◆ Stored data ◆

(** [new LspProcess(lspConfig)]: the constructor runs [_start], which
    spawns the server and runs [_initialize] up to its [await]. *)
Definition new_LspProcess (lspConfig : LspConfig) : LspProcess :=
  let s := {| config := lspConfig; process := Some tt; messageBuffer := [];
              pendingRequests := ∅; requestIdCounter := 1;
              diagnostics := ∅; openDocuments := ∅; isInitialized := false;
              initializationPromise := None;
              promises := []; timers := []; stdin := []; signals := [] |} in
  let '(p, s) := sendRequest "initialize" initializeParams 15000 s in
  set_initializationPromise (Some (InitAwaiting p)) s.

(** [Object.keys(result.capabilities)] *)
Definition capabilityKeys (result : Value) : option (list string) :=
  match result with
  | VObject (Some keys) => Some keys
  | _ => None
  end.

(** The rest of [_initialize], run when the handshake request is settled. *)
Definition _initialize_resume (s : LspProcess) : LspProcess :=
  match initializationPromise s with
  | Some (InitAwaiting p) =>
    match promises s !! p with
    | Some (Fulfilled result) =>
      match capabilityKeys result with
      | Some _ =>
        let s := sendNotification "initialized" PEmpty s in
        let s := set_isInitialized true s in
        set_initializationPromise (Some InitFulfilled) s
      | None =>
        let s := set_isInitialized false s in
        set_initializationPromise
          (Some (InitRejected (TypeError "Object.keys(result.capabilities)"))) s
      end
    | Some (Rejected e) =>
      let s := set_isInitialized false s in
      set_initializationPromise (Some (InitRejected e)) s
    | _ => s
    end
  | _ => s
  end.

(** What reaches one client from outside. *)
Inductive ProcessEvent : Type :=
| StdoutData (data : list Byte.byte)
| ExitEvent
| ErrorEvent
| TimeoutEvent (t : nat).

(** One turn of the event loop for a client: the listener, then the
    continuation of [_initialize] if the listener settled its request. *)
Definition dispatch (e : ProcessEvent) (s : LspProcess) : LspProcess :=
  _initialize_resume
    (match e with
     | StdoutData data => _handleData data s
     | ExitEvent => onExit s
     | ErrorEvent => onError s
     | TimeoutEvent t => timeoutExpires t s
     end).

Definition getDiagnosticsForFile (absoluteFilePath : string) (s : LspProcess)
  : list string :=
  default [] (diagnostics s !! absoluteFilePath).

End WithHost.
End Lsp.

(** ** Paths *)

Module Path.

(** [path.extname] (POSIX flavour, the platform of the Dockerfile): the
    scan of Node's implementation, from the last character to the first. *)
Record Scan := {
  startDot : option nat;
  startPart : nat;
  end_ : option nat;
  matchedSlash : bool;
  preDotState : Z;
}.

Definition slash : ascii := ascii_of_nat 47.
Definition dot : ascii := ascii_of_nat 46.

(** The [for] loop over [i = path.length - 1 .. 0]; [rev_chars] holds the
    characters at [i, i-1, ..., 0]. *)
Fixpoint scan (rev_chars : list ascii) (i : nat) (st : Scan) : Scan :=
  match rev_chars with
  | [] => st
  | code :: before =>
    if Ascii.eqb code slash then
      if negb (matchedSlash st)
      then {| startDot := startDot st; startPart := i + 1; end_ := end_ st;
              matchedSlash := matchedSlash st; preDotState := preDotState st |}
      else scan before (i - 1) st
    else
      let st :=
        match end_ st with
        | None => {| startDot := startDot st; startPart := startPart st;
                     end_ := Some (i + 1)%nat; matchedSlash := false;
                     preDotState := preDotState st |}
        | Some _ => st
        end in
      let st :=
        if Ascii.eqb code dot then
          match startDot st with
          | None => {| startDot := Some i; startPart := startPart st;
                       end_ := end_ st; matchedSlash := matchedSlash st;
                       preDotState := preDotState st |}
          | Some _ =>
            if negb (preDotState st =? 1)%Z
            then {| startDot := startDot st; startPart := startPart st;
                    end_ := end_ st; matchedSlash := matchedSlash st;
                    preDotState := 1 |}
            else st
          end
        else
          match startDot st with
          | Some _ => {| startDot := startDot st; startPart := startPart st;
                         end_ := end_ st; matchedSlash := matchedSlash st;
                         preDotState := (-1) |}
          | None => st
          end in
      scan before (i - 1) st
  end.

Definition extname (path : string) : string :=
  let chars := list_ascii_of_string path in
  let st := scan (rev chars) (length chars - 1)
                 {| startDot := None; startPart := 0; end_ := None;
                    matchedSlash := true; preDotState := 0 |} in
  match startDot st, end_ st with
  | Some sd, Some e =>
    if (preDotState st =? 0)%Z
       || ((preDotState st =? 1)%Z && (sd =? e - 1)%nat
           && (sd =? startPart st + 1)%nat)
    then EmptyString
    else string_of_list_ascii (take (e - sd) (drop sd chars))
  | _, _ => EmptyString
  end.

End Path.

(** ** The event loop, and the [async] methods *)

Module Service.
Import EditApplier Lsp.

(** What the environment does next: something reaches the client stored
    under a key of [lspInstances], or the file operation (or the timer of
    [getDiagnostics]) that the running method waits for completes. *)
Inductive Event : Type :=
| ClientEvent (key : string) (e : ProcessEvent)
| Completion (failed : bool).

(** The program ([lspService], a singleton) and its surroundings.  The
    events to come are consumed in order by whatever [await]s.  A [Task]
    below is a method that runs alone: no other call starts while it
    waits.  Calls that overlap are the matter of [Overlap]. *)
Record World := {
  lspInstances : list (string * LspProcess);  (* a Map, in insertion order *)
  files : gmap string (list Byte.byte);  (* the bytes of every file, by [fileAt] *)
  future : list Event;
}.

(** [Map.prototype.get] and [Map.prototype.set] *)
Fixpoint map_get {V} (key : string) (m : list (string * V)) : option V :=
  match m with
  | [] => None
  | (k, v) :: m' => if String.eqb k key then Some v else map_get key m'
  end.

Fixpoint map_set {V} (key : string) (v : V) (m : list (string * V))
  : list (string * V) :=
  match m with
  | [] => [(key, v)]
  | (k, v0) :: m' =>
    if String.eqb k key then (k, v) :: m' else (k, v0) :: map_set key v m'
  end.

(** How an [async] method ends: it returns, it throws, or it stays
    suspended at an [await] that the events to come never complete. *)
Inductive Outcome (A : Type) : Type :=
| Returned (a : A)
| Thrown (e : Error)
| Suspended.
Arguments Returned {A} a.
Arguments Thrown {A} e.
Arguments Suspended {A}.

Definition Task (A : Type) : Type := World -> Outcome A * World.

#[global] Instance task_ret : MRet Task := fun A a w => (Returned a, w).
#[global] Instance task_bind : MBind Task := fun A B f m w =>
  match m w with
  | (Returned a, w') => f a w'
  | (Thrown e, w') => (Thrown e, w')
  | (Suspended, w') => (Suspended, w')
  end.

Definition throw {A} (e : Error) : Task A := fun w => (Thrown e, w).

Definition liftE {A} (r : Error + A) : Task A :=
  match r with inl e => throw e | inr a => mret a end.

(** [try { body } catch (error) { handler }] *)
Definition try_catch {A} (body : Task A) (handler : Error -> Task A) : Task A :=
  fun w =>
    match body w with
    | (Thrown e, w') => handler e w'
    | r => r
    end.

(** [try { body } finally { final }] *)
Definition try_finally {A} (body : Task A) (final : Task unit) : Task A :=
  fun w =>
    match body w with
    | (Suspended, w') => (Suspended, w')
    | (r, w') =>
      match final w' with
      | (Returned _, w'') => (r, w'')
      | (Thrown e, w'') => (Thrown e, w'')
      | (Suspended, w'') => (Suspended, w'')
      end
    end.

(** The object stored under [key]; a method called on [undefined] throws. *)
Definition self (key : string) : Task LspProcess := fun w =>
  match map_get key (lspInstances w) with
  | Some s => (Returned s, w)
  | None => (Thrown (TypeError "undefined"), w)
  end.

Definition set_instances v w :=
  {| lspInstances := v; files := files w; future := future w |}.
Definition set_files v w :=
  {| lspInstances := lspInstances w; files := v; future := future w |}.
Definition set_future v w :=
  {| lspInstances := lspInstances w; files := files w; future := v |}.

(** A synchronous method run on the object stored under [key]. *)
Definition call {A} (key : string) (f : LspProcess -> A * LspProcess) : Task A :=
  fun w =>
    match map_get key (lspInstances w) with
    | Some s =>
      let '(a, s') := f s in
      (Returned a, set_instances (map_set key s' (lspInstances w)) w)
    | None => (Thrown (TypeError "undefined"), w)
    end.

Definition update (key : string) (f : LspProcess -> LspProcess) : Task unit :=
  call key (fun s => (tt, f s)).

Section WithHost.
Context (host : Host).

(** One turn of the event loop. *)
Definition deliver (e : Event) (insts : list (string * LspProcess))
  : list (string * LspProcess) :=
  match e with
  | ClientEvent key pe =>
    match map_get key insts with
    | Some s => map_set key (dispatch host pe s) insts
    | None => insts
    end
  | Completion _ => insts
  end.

◆ What the task asks ◆
Pick each line holding "from" out of the entries above and return it.

◆ Exercise output ◆
(** What reaches one client from outside. *)
    scan of Node's implementation, from the last character to the first. *)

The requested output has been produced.